Saved entries
┌──

(** C25: The client of a DoH request is the nearest address of its chain that is
    not a trusted proxy, or the farthest when all are, or the peer's
    [X-Real-IP] when no hop is named. So a client that a trusted proxy reports
    is the client whatever it wrote itself: nothing it adds to the chain behind
    its own address changes the outcome, and an untrusted peer names no one. *)
Theorem clients_name_only_themselves peer headers trusted :
  client_ip peer headers trusted
  = (let chain := addresses_of (hops headers) in
     if is_trusted trusted (to_canonical peer) && bool_decide (hops headers = [])
     then default (to_canonical peer) (x_real_ip headers ≫= (λ value, value ≫= parse_forwarded_ip))
     else first_untrusted trusted (to_canonical peer) chain)
  ∧ (is_trusted trusted (to_canonical peer) = false → client_ip peer headers trusted = to_canonical peer)
  ∧ ∀ before ip forged, addresses_of (hops headers) = before ++ ip :: forged →
      Forall (λ a, is_trusted trusted a = true) (to_canonical peer :: before) → is_trusted trusted ip = false →
      client_ip peer headers trusted = ip.
Proof.
  assert (client_ip peer headers trusted
    = (let chain := addresses_of (hops headers) in
       if is_trusted trusted (to_canonical peer) && bool_decide (hops headers = [])
       then default (to_canonical peer) (x_real_ip headers ≫= (λ value, value ≫= parse_forwarded_ip))
       else first_untrusted trusted (to_canonical peer) chain)) as He.
  { unfold client_ip. cbv zeta. destruct (is_trusted trusted (to_canonical peer)) eqn:Et; cbn [negb andb].
    - case_bool_decide; [done|]. by apply walk_hops_eq.
    - destruct (addresses_of _); cbn; by rewrite Et. }
  split; [exact He|]. rewrite He. cbv zeta. split.
  - intros Ht. rewrite Ht. cbn [andb]. destruct (addresses_of _); cbn; by rewrite Ht.
  - intros before ip forged Hc Hb Hip. rewrite bool_decide_false, andb_false_r.
    + rewrite Hc. by apply first_untrusted_app.
    + intros Hn. rewrite Hn in Hc. by destruct before.
Qed.
End doh.
(* ===== verification/QueryHandler.v ===== *)
(** A client's query: [application/src/use_cases/dns/handle_dns_query.rs].

    The handler is a program over the server's state with errors ([M]); its
    ports are the interfaces [FilterPort] and [ResolverPort].  The clocks are
    read once for a query.  The block filter's engine is an instance of the
    first; small ports serve the examples. *)

From Stdlib Require Import String.
From S2P Require Import Prelude Errors Text DropCounter Net RateLimiter Float64 Heuristics Guards CookieGuard BlockDecision BlockEngine CacheBloom BlockIndex BlockList SubnetMatcher.
(* ===== verification/DnssecTrust.v ===== *)
(** What the validator's verdicts rest on: a Secure answer is signed by zones whose
    keys a chain of signatures ties to a trust anchor, and an Insecure verdict
    rests on a signed denial of a DS, whatever the upstreams answer. *)

From Stdlib Require Import String.
From stdpp Require Import sorting.
From S2P Require Import Prelude Errors Text Net Forwarding DnssecData DnssecDenial DnssecChain.
From S2P Require Import DnssecValidator.

#[local] Set Default Proof Using "Type".

(** One name is below another, as texts with a final dot. *)
Definition below (child zone : str) : Prop := zone = [46] ∨ ∃ pre, child = pre ++ 46 :: zone.

Lemma after_each_dot_sorted s : StronglySorted (λ a b, ∃ pre, a = pre ++ 46 :: b) (after_each_dot s)
  ∧ Forall (λ b, ∃ pre, s = pre ++ 46 :: b) (after_each_dot s).
Proof.
  induction s as [|c s [IHs IHa]]; [by split; constructor|]. cbn.
  assert (Hc : Forall (λ b, ∃ pre, c :: s = pre ++ 46 :: b) (after_each_dot s)).
  { eapply Forall_impl; [exact IHa|]. intros b [pre ->]. by exists (c :: pre). }
  destruct (Z.eqb_spec c 46) as [->|]; [|done]. split; [by constructor|]. constructor; [by exists []|done].
Qed.

Lemma StronglySorted_app_one {A} (R : A → A → Prop) l x :
  StronglySorted R l → Forall (λ a, R a x) l → StronglySorted R (l ++ [x]).
Proof.
  induction 1 as [|a l Hs IH Ha]; cbn; [by repeat constructor|]. intros [Hax Hl]%Forall_cons. constructor; [by apply IH|].
  apply Forall_app; split; [done|by apply Forall_singleton].
Qed.

Lemma StronglySorted_rev {A} (R : A → A → Prop) l : StronglySorted R l → StronglySorted (flip R) (rev l).
Proof.
  induction 1 as [|a l Hs IH Ha]; cbn; [constructor|]. apply StronglySorted_app_one; [done|].
  apply Forall_forall. intros x Hx. apply list_elem_of_In, in_rev, list_elem_of_In in Hx. by eapply Forall_forall in Ha.
Qed.

Lemma StronglySorted_fmap {A B} (R : B → B → Prop) (f : A → B) l :
  StronglySorted (λ a b, R (f a) (f b)) l → StronglySorted R (f <$> l).
Proof.
  induction 1 as [|a l Hs IH Ha]; cbn; constructor; [done|]. by apply Forall_fmap.
Qed.

(** Every name of a walk is below the ones before it. *)
Lemma descending_below fqdn : StronglySorted (λ zone child, below child zone) (descending_suffixes fqdn)
  ∧ Forall (λ child, below child [46]) (descending_suffixes fqdn).
Proof.
  split; [|apply Forall_forall; by left]. unfold descending_suffixes.
  set (body := default fqdn (strip_suffix fqdn [46])). set (rest := drop (length body) fqdn).
  assert (Hf : fqdn = body ++ rest).
  { unfold rest, body, strip_suffix. destruct (ends_with [46] fqdn); cbn [default from_option id]; [|by rewrite drop_all, app_nil_r].
    set (n := (length fqdn - length [46])%nat). by rewrite length_take, Nat.min_l, take_drop by lia. }
  destruct (after_each_dot_sorted body) as [Hs Ha].
  assert (Hrev : StronglySorted (λ zone child, below child zone) (rev ((λ s, s ++ rest) <$> after_each_dot body))).
  { apply (StronglySorted_rev (λ child zone, below child zone)), StronglySorted_fmap.
    clear -Hs. induction Hs as [|a l Hs IH Ha]; constructor; [done|]. eapply Forall_impl; [exact Ha|].
    intros b [pre ->]. right. exists pre. by rewrite <-app_assoc. }
  destruct (bool_decide (body = [])); [by rewrite app_nil_r|]. apply StronglySorted_app_one; [done|].
  apply Forall_forall. intros x Hx. apply list_elem_of_In, in_rev, list_elem_of_In, list_elem_of_fmap in Hx as (b & -> & Hb).
  eapply Forall_forall in Ha as [pre E]; [|exact Hb]. right. exists pre. rewrite Hf, E. by rewrite <-app_assoc.
Qed.

(** ** Signatures *)

Section trust.
Context `{Hickory, DnsNames, DnssecPrimitives, Nsec3Hash, IterOrder, DnssecNet}.

(** An RRset has a signature that one of the keys made, valid at some time. *)
Definition signed (keys : list DnskeyRecord) (owner : HName) (rtype : Z) (records : list HRecord) : Prop :=
  ∃ now input sig key tbs,
    type_covered input = rtype ∧ within_validity (sig_inception input) (sig_expiration input) now = true ∧
    key ∈ keys ∧ dk_algorithm key = sig_algorithm input ∧ calculate_key_tag key = sig_key_tag input ∧
    tbs_from_input owner input records = inr tbs ∧ verify_signature (sig_algorithm input) tbs sig key = inr true.

Lemma try_keys_true algorithm data sig keys outcome : try_keys algorithm data sig keys outcome = inr true →
  outcome = inr true ∨ ∃ key, key ∈ keys ∧ verify_signature algorithm data sig key = inr true.
Proof.
  revert outcome. induction keys as [|key keys IH]; intros outcome; [by left|]. cbn [try_keys].
  destruct (verify_signature algorithm data sig key) as [e|[]] eqn:E.
  - intros [|(k & Hk & Hv)]%IH; [done|]. right. exists k. by split; [apply list_elem_of_further|].
  - intros _. right. exists key. by split; [apply list_elem_of_here|].
  - intros [|(k & Hk & Hv)]%IH; [by left|]. right. exists k. by split; [apply list_elem_of_further|].
Qed.

Lemma rrsig_verifies_signed input sig keys owner records now :
  rrsig_verifies input sig keys owner records now = inr true → signed keys owner (type_covered input) records.
Proof.
  unfold rrsig_verifies. destruct (within_validity _ _ _) eqn:Ew; [|done]. cbn [negb].
  destruct (List.filter (candidate input) keys) as [|k ks] eqn:Ef; [done|]. destruct (tbs_from_input _ _ _) as [|tbs] eqn:Et; [done|].
  intros [|(key & Hk & Hv)]%try_keys_true; [done|]. rewrite <-Ef in Hk. apply list_elem_of_In, filter_In in Hk as [Hk Hc].
  unfold candidate in Hc. apply andb_true_iff in Hc as [Ha Htag]. apply Z.eqb_eq in Ha, Htag.
  exists now, input, sig, key, tbs. by rewrite list_elem_of_In.
Qed.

└──

# Work order
For the lines above, output exactly those from the line containing "clear -Hs. induction" through the line containing "intros b [pre ->]. right.", and skip the others.

# Task output
    clear -Hs. induction Hs as [|a l Hs IH Ha]; constructor; [done|]. eapply Forall_impl; [exact Ha|].
    intros b [pre ->]. right. exists pre. by rewrite <-app_assoc. }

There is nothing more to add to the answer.